The record also supports the trial court's determination that the parties '
continued need to remain in contact with respect to parenting their child, along
with defendant's history of exercising control over plaintiff, justified entry of an
FRO to protect plaintiff from future abuse by defendant.
III.
As compensation for a victim of domestic violence, a trial court may
award reasonable attorney's fees. N.J.S.A. 2C:25-29(b)(4). A counsel fee award
is left to the sound discretion of the trial court and is disturbed only on the rarest
occasions. Gnall v. Gnall, 432 N.J. Super. 129, 165 (App. Div. 2013).

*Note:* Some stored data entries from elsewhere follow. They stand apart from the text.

Lemma reconstruct_idempotent_witness :
  db (reconstruct (reconstruct (nodeOf twoBlocks [tx "A" 0; tx "A" 1] "A")))
  = db (reconstruct (nodeOf twoBlocks [tx "A" 0; tx "A" 1] "A")).
Proof.
  refine (proj1 (reconstruct_idempotent
                   (nodeOf twoBlocks [tx "A" 0; tx "A" 1] "A") _ _)).
  - intros snapshot live live'. reflexivity.
  - vm_compute. reflexivity.
Defined.

(** The sum in [getNonce] is a sum of the runtime: after the nonce
    [2 ^ 53] the local nonce is [2 ^ 53] again. *)
Lemma getNonce_rounds :
  localNonces "A" (chain (bc largeNonce)) = [2 ^ 53]
  /\ getNonce largeNonce = 2 ^ 53.
Proof. vm_compute. split; reflexivity. Qed.

Lemma selectProposer_positive_stakes_witness :
  exists (a : string) (s : Z),
    selectProposer engineA = Returned (Some a) engineA
    /\ (a, s) ∈ validatorsABC
    /\ 0 < s <= totalAtStake validatorsABC.
Proof.
  assert (Forall (fun e : string * Z => 0 < snd e) validatorsABC) as Hall.
  { apply (bool_decide_unpack _). vm_compute. exact I. }
  destruct (selectProposer_positive_stakes engineA validatorsABC
              (electedBlock 1 "deadbeef" "g0"))
    as (a & s & Hsel & Hs & Hbound & _).
  - vm_compute. reflexivity.
  - vm_compute. reflexivity.
  - vm_compute. split; [discriminate|reflexivity].
  - intros _ _. vm_compute. reflexivity.
  - apply (bool_decide_unpack _). vm_compute. exact I.
  - discriminate.
  - intros a s Hin. exact (proj1 (Forall_forall _ _) Hall (a, s) Hin).
  - vm_compute. discriminate.
  - exists a, s. split_and!; [exact Hsel|exact Hs|apply Hbound|apply Hbound].
Defined.

Lemma selectProposer_deterministic_witness :
  exists p : option string,
    selectProposer engineA = Returned p engineA
    /\ selectProposer (engineWith validatorsCBA) = Returned p (engineWith validatorsCBA).
Proof.
  assert (Forall (fun e : string * Z => 0 <= snd e) validatorsABC) as Hall.
  { apply (bool_decide_unpack _). vm_compute. exact I. }
  destruct (selectProposer_deterministic engineA (engineWith validatorsCBA)
              validatorsABC validatorsCBA
              (electedBlock 1 "deadbeef" "g0")
              (mkBlock 1 "deadbeef" "g0" 0 [] "A" validatorsCBA true))
    as (p & HA & HB & _).
  - vm_compute. reflexivity.
  - vm_compute. reflexivity.
  - apply (bool_decide_unpack _). vm_compute. exact I.
  - unfold validatorsABC, validatorsCBA.
    etransitivity; [apply Permutation_rev|]. reflexivity.
  - discriminate.
  - split.
    + intros a s Hin. exact (proj1 (Forall_forall _ _) Hall (a, s) Hin).
    + vm_compute. discriminate.
  - vm_compute. reflexivity.
  - vm_compute. reflexivity.
  - reflexivity.
  - reflexivity.
  - exists p. split; [exact HA|exact HB].
Defined.
(** * ifc2neo4j: the IFC-to-property-graph transformation of [ifc-graph.py]

    A shallow embedding of the classes [Node], [Relationship] and [Graph] and
    of the functions [create_pure_node_from_ifc_entity],
    [create_graph_from_ifc_entity_all], [create_full_graph] and
    [write_graph_to_neo4j], followed by the properties of the design document
    that concern them.

    Conventions.
    - Python objects handed over by the IFC source are values of [value]:
      [None], booleans, integers, floating-point numbers, strings, tuples
      and entity instances. A floating-point number is kept as the 64 bits
      of its binary64 form; the program never computes with one. An entity
      instance is a value of [entity] carrying what the program reads of
      it: [id()], [is_a()], [is_a(label)], its arguments (name, declared
      kind, value) and its inverse attributes.
    - A Python [dict] is an association list in insertion order; assigning to
      an existing key keeps the key's position, as [dict] does.
    - A Python [set] of objects with user-defined [__hash__] and [__eq__] is a
      duplicate-free list in insertion order: [set.add] leaves the set as it
      is when an element with the same hash that compares equal is present.
      The iteration order of a real [set] is unspecified; nothing below
      depends on it.
    - A function that mutates the graph or may raise is a function from the
      state before to an outcome and the state after.
    - The sink is the list of statements it has executed; the driver, an
      argument of the emitter as in the source, decides for each statement
      whether it is executed or an exception is raised.
    - [uuid4()] draws from the operating system's entropy; the run's draws
      are a sequence [uuid4 : nat -> string] and the number of draws made so
      far is threaded as state.
    - [hash] on [int] is CPython's (64-bit build). What the interpreter or
      the source library decides per process or per object (the seeded hash
      of [str], the hash of tuples, the truth value of an entity instance)
      is a parameter, gathered in [runtime]. *)

From Stdlib Require Import ZArith Lia.
From stdpp Require Import base strings list gmap pretty.

Local Open Scope string_scope.
Local Open Scope Z_scope.

(** ** Values and entities supplied by the IFC source *)

#[local] Unset Elimination Schemes.

Inductive value : Type :=
| VNone
| VBool (b : bool)
| VInt (z : Z)
| VFloat (bits : Z)
| VStr (s : string)
| VTuple (l : list value)
| VEntity (e : entity)
with entity : Type :=
| Entity (native_id : Z) (type_tag : string) (is_a_label : string -> bool)
         (arguments : list argument) (inverses : list (string * list Z))
with argument : Type :=
| Argument (name : string) (kind : string) (v : value).

#[local] Set Elimination Schemes.

(** [ifc_entity.id()] *)
Definition e_id (e : entity) : Z :=
  match e with Entity i _ _ _ _ => i end.

(** [ifc_entity.is_a()] *)
Definition is_a (e : entity) : string :=
  match e with Entity _ t _ _ _ => t end.

(** [ifc_entity.is_a(label)] *)
Definition is_a_of (e : entity) (label : string) : bool :=
  match e with Entity _ _ p _ _ => p label end.

Definition e_args (e : entity) : list argument :=
  match e with Entity _ _ _ a _ => a end.

(** [ifc_entity.__len__()] *)
Definition e_len (e : entity) : nat := length (e_args e).

(** [get_inverse_attribute_names()] paired with the identifiers of the
    instances that [get_inverse(rel_name)] returns for each name. *)
Definition e_inverses (e : entity) : list (string * list Z) :=
  match e with Entity _ _ _ _ i => i end.

(** [get_argument_name(i)], [get_argument_type(i)] and [get_argument(i)]
    (which is also [ifc_entity[i]]). *)
Definition arg_name (a : argument) : string :=
  match a with Argument n _ _ => n end.
Definition arg_type (a : argument) : string :=
  match a with Argument _ k _ => k end.
Definition arg_value (a : argument) : value :=
  match a with Argument _ _ v => v end.

(** The opened file: [wrapped_data.types_with_super()],
    [wrapped_data.entity_names()] and [by_id], which raises for an
    identifier the file does not hold. *)
Record ifc_file : Type := {
  types_with_super : list string;
  entity_names : list Z;
  by_id : Z -> option entity
}.

(** ** Exceptions and results *)

Inductive exn : Type :=
| TypeError (msg : string)
| AttributeError
| KeyError (key : string)
| RuntimeError
| DriverError (msg : string).

Inductive res (A : Type) : Type :=
| Ok (a : A)
| Raise (e : exn).
Arguments Ok {A} a.
Arguments Raise {A} e.

(** ** Python [dict] in insertion order *)

Fixpoint dict_get (k : string) (d : list (string * value)) : option value :=
  match d with
  | [] => None
  | (k', v) :: d' => if String.eqb k' k then Some v else dict_get k d'
  end.

Fixpoint dict_set (k : string) (v : value) (d : list (string * value))
  : list (string * value) :=
  match d with
  | [] => [(k, v)]
  | (k', v') :: d' =>
      if String.eqb k' k then (k', v) :: d' else (k', v') :: dict_set k v d'
  end.

(** ** class Node(dict) *)

Record Node : Type := {
  items : list (string * value);
  labels : gset string;
  primarylabel : value;
  primarykey : value
}.

(** [Node()]: an empty dict, no label, both class attributes [None]. *)
Definition Node_new : Node :=
  {| items := []; labels := ∅; primarylabel := VNone; primarykey := VNone |}.

(** [node[k] = v] *)
Definition Node_setitem (k : string) (v : value) (n : Node) : Node :=
  {| items := dict_set k v (items n); labels := labels n;
     primarylabel := primarylabel n; primarykey := primarykey n |}.

Definition add_label (label : string) (n : Node) : Node :=
  {| items := items n; labels := {[ label ]} ∪ labels n;
     primarylabel := primarylabel n; primarykey := primarykey n |}.

Definition set_primarylabel (v : value) (n : Node) : Node :=
  {| items := items n; labels := labels n;
     primarylabel := v; primarykey := primarykey n |}.

Definition set_primarykey (v : value) (n : Node) : Node :=
  {| items := items n; labels := labels n;
     primarylabel := primarylabel n; primarykey := v |}.

(** ** Hashing *)

(** CPython's hash of an [int]: the absolute value reduced modulo the
    Mersenne prime [2^61 - 1], with the sign restored, and [-1] (the error
    code of the C interface) replaced by [-2]. *)
Definition long_hash (z : Z) : Z :=
  let x := Z.sgn z * (Z.abs z mod (2 ^ 61 - 1)) in
  if x =? -1 then -2 else x.

(** What the interpreter and the source library fix, per process or per
    object: the seeded hash of strings, the hash of a tuple as a function of
    the hashes of its components, the hash of the remaining objects, the
    truth value of an entity instance, and [str] of floating-point numbers,
    tuples and entity instances. *)
Record runtime : Type := {
  str_hash : string -> Z;
  tuple_hash : list Z -> Z;
  other_hash : value -> Z;
  entity_truth : entity -> bool;
  other_str : value -> string
}.

Section Program.

Variable rt : runtime.

(** The UUID strings that [str(uuid4())] yields in this run, in the order
    they are drawn. *)
Variable uuid4 : nat -> string.

(** Python truth value: [None], [False], [0], a floating-point zero of
    either sign, the empty string and the empty tuple are false; for an
    entity instance the source library decides. *)
Definition truthy (v : value) : bool :=
  match v with
  | VNone => false
  | VBool b => b
  | VInt z => negb (z =? 0)
  | VFloat bits => negb (Z.land bits (2 ^ 63 - 1) =? 0)
  | VStr s => negb (String.eqb s "")
  | VTuple l => match l with [] => false | _ => true end
  | VEntity e => entity_truth rt e
  end.

(** The built-in [hash] on the values a primary key can hold; [True] and
    [False] hash as [1] and [0]. *)
Definition py_hash (v : value) : Z :=
  match v with
  | VBool b => if b then 1 else 0
  | VInt z => long_hash z
  | VStr s => str_hash rt s
  | _ => other_hash rt v
  end.

(** [Node.__hash__] *)
Definition Node_hash (n : Node) : Z := py_hash (primarykey n).

(** [Node.__eq__] against another [Node]. *)
Definition Node_eq (n o : Node) : bool := Node_hash n =? Node_hash o.

(** ** class Relationship *)

Record Relationship : Type := {
  start_node : Node;
  rel_type : string;
  end_node : Node
}.

(** [Relationship.__hash__]: the hash of the triple, a function of the
    hashes of its three components. *)
Definition Relationship_hash (r : Relationship) : Z :=
  tuple_hash rt
    [Node_hash (start_node r); str_hash rt (rel_type r); Node_hash (end_node r)].

Definition Relationship_eq (r o : Relationship) : bool :=
  Relationship_hash r =? Relationship_hash o.

(** ** Python [set] *)

(** [s.add(x)]: an entry with the same hash that compares equal to [x]
    keeps [x] out. *)
Definition set_add {A : Type} (hash : A -> Z) (eq : A -> A -> bool)
    (x : A) (s : list A) : list A :=
  if existsb (fun y => (hash y =? hash x) && eq y x) s then s else s ++ [x].

(** ** class Graph *)

Record Graph : Type := {
  nodes : list Node;
  relationships : list Relationship
}.

(** [Graph()] *)
Definition Graph_new : Graph := {| nodes := []; relationships := [] |}.

(** What a caller can pass to [merge]. *)
Inductive pyobj : Type :=
| ONode (n : Node)
| ORel (r : Relationship)
| OValue (v : value).

(** [Graph.merge]: the outcome and the graph after the call. *)
Definition merge (g : Graph) (entity : pyobj) : res unit * Graph :=
  match entity with
  | ONode n =>
      (Ok tt, {| nodes := set_add Node_hash Node_eq n (nodes g);
                 relationships := relationships g |})
  | ORel r =>
      (Ok tt, {| nodes := nodes g;
                 relationships :=
                   set_add Relationship_hash Relationship_eq r (relationships g) |})
  | OValue _ => (Raise (TypeError "Can only merge nodes and relationships"), g)
  end.

(** ** create_pure_node_from_ifc_entity *)

Definition attributes_type : list string :=
  ["ENTITY INSTANCE"; "AGGREGATE OF ENTITY INSTANCE"; "DERIVED"].
(** * A shallow embedding of the Nitrate client API (api.py)

    The development follows the layout of the Python module: the values
    exchanged with the XML-RPC server, the process-wide state (caching
    level, request counter, connection), the default getter and setter,
    the [Nitrate] and [Mutable] base classes, the classes [Product],
    [Build], [Category], [User] and [Version], the [Container] class
    with its subclasses, the utilities for printing and the classes of
    fixed values (types, priorities and statuses).  Every method is a
    state transformer on the instance and on the process-wide state;
    exceptions are results, and the state reached when an exception is
    raised is kept, as in Python. *)

From stdpp Require Import base option list strings gmap pretty.
From Stdlib Require Import ZArith Lia.

Set Warnings "-register-all".
Open Scope Z_scope.

(* ===================================================================== *)
(** * Values, exceptions and results *)
(* ===================================================================== *)

(** Values that travel over XML-RPC: None, booleans, integers, strings,
    arrays and structs (a struct is a Python dict; keys are unique). *)
Inductive value : Type :=
  | VNone
  | VBool (b : bool)
  | VInt (n : Z)
  | VStr (s : string)
  | VList (l : list value)
  | VStruct (kv : list (string * value)).

(** [class NitrateNone]: the marker for an attribute that has not been
    fetched yet, distinct from every value, [None] included. *)
Inductive lazy (A : Type) : Type :=
  | NitrateNone
  | Loaded (a : A).
Arguments NitrateNone {A}.
Arguments Loaded {A} a.

Definition is_NitrateNone {A} (x : lazy A) : bool :=
  match x with NitrateNone => true | Loaded _ => false end.

(** The exceptions the module raises or lets through. *)
Inductive exn : Type :=
  | NitrateError (msg : string)
  | Fault (code : Z) (msg : string)     (* xmlrpclib.Fault *)
  | ProtocolError (msg : string)        (* transport failure *)
  | KeyError (key : string)
  | IndexError
  | TypeError
  | ValueError
  | AttributeError (name : string)
  | RuntimeError.                       (* maximum recursion depth *)

(** [except LookupError] catches [KeyError] and [IndexError]. *)
Definition is_LookupError (e : exn) : bool :=
  match e with KeyError _ | IndexError => true | _ => false end.

Inductive result (A : Type) : Type :=
  | Ok (a : A)
  | Raise (e : exn).
Arguments Ok {A} a.
Arguments Raise {A} e.

Definition is_Ok {A} (r : result A) : bool :=
  match r with Ok _ => true | Raise _ => false end.

(* ===================================================================== *)
(** * The Python operations the module uses on values *)
(* ===================================================================== *)

(** [hash[key]] on a value the server returned: a struct is looked up,
    anything else cannot be indexed by a string. *)
Fixpoint assoc (kv : list (string * value)) (key : string) : option value :=
  match kv with
  | [] => None
  | (k, v) :: rest => if String.eqb k key then Some v else assoc rest key
  end.
(** * go-emailaddress: shallow embedding of [emailaddress.go]

    Go strings are modelled as the sequence of their code points
    ([list N]): the [regexp] package decodes UTF-8 before matching, and
    every character class of the two patterns is ASCII, so a byte of an
    invalid sequence (decoded as U+FFFD) never belongs to a match.  The
    separator '@' is ASCII, so [strings.LastIndexByte] on the bytes and
    on the code points finds the same character. *)

From Stdlib Require Import Ascii String.
From Stdlib Require Import List Bool NArith ZArith Lia.
Import ListNotations.

Open Scope list_scope.

(** ** Go strings *)

Definition rune := N.
Definition gostring := list rune.

(** A Rocq string literal, read as the code points of an ASCII Go string. *)
Definition runes_of (s : string) : gostring :=
  map (fun a => N_of_ascii a) (list_ascii_of_string s).

Definition at_sign : rune := 64%N.

(** ** Character classes under [(?i)]

    A class is a list of inclusive ranges.  Under [(?i)] Go's parser adds
    every member of the simple case-folding orbit of each character
    (unicode.SimpleFold): for ASCII letters the other case, and for
    [k]/[K] also U+212A KELVIN SIGN, for [s]/[S] also U+017F LONG S. *)

Definition in_ranges (rs : list (N * N)) (c : rune) : bool :=
  existsb (fun '(lo, hi) => (lo <=? c)%N && (c <=? hi)%N) rs.

Definition fold_orbit (c : rune) : list rune :=
  if ((65 <=? c) && (c <=? 90))%N then
    (c + 32)%N :: (if (c =? 75)%N then [8490%N]
                   else if (c =? 83)%N then [383%N] else [])
  else if ((97 <=? c) && (c <=? 122))%N then
    (c - 32)%N :: (if (c =? 107)%N then [8490%N]
                   else if (c =? 115)%N then [383%N] else [])
  else if (c =? 8490)%N then [75%N; 107%N]
  else if (c =? 383)%N then [83%N; 115%N]
  else [].

Definition fold_class (rs : list (N * N)) (c : rune) : bool :=
  in_ranges rs c || existsb (in_ranges rs) (fold_orbit c).

(** ** Regular expressions (the subset of RE2 syntax the patterns use) *)

Inductive regex : Type :=
| Eps : regex
| Cls : list (N * N) -> regex              (* a character class, folded *)
| Cat : regex -> regex -> regex
| Alt : regex -> regex -> regex             (* [r1|r2], r1 preferred *)
| Star : regex -> regex                     (* greedy [r*] *)
| BeginText : regex                         (* [^] without (?m) *)
| EndText : regex.                          (* [$] without (?m) *)

Definition Lit (c : N) : regex := Cls [(c, c)].
Definition Plus (r : regex) : regex := Cat r (Star r).      (* greedy [r+] *)
Definition Opt (r : regex) : regex := Alt r Eps.            (* greedy [r?] *)
Definition Rep3 (r : regex) : regex := Cat r (Cat r r).     (* [r{3}] *)

(** The greedy star loop: try one more iteration of the body (which must
    consume input, as in RE2) before handing the text to [k].  The fuel
    [S (length s)] is never exhausted before the text is. *)
Fixpoint star_loop (m1 : gostring -> (gostring -> option gostring) -> option gostring)
         (k : gostring -> option gostring) (fuel : nat) (s : gostring)
  : option gostring :=
  match fuel with
  | O => k s
  | S fuel' =>
      match m1 s (fun s' => if length s' <? length s
                            then star_loop m1 k fuel' s' else None) with
      | Some x => Some x
      | None => k s
      end
  end.

(** Leftmost-first (Perl/RE2 priority) backtracking matcher in
    continuation-passing style.  [len0] is the length of the whole text
    (for [^]); [k] receives the rest of the text after the match of [r]
    and decides whether the overall match succeeds. *)
Fixpoint mtch (len0 : nat) (r : regex) (s : gostring)
         (k : gostring -> option gostring) {struct r} : option gostring :=
  match r with
  | Eps => k s
  | Cls rs =>
      match s with
      | c :: s' => if fold_class rs c then k s' else None
      | [] => None
      end
  | Cat r1 r2 => mtch len0 r1 s (fun s' => mtch len0 r2 s' k)
  | Alt r1 r2 =>
      match mtch len0 r1 s k with
      | Some x => Some x
      | None => mtch len0 r2 s k
      end
  | Star r1 => star_loop (mtch len0 r1) k (S (length s)) s
  | BeginText => if length s =? len0 then k s else None
  | EndText => match s with [] => k s | _ => None end
  end.

(** Leftmost-first search ([doExecute] from position [pos]): the first
    start position at which [r] matches, with the highest-priority match
    there.  Returns the skipped prefix, the match and the rest. *)
Fixpoint search_from (len0 : nat) (r : regex) (s : gostring)
  : option (gostring * gostring * gostring) :=
  match mtch len0 r s (fun rest => Some rest) with
  | Some rest => Some ([], firstn (length s - length rest) s, rest)
  | None =>
      match s with
      | [] => None
      | c :: s' =>
          match search_from len0 r s' with
          | Some (p, m, rest) => Some (c :: p, m, rest)
          | None => None
          end
      end
  end.

(** [Regexp.MatchString]: is there a match anywhere in [s]. *)
Definition MatchString (r : regex) (s : gostring) : bool :=
  match search_from (length s) r s with
  | Some _ => true
  | None => false
  end.

(** [Regexp.allMatches] as used by [FindAll(b, -1)]: after a match the
    search resumes at its end; an empty match at the resume position
    advances by one rune and is dropped when it touches the previous
    match.  [prev_end_here] says whether the previous match ended at the
    current position.  Each iteration consumes a rune or is the last, so
    the fuel [S (length b)] is never exhausted (Go's own bound, [n =
    len(b)+1] matches, is never reached either). *)
Fixpoint all_matches (len0 : nat) (r : regex) (fuel : nat)
         (prev_end_here : bool) (s : gostring) : list gostring :=
  match fuel with
  | O => []
  | S fuel' =>
      match search_from len0 r s with
      | None => []
      | Some (pre, m, rest) =>
          match pre, m with
          | [], [] =>
              let accepted := if prev_end_here then [] else [m] in
              match rest with
              | [] => accepted
              | _ :: rest' => accepted ++ all_matches len0 r fuel' false rest'
              end
          | _, _ => m :: all_matches len0 r fuel' true rest
          end
      end
  end.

"[D]eterminations by trial courts [regarding legal fees] will be disturbed only on
the rarest of occasions, and then only because of a clear abuse of discretion."
McGowan v. O'Rourke, 391 N.J. Super. 502, 508 (App. Div. 2007) (second
alteration in original) (quoting Packard-Bamberger & Co. v. Collier, 167 N.J.
427, 444 (2001)); accord Redine v. Pantzer, 141 N.J. 292, 317 (1995).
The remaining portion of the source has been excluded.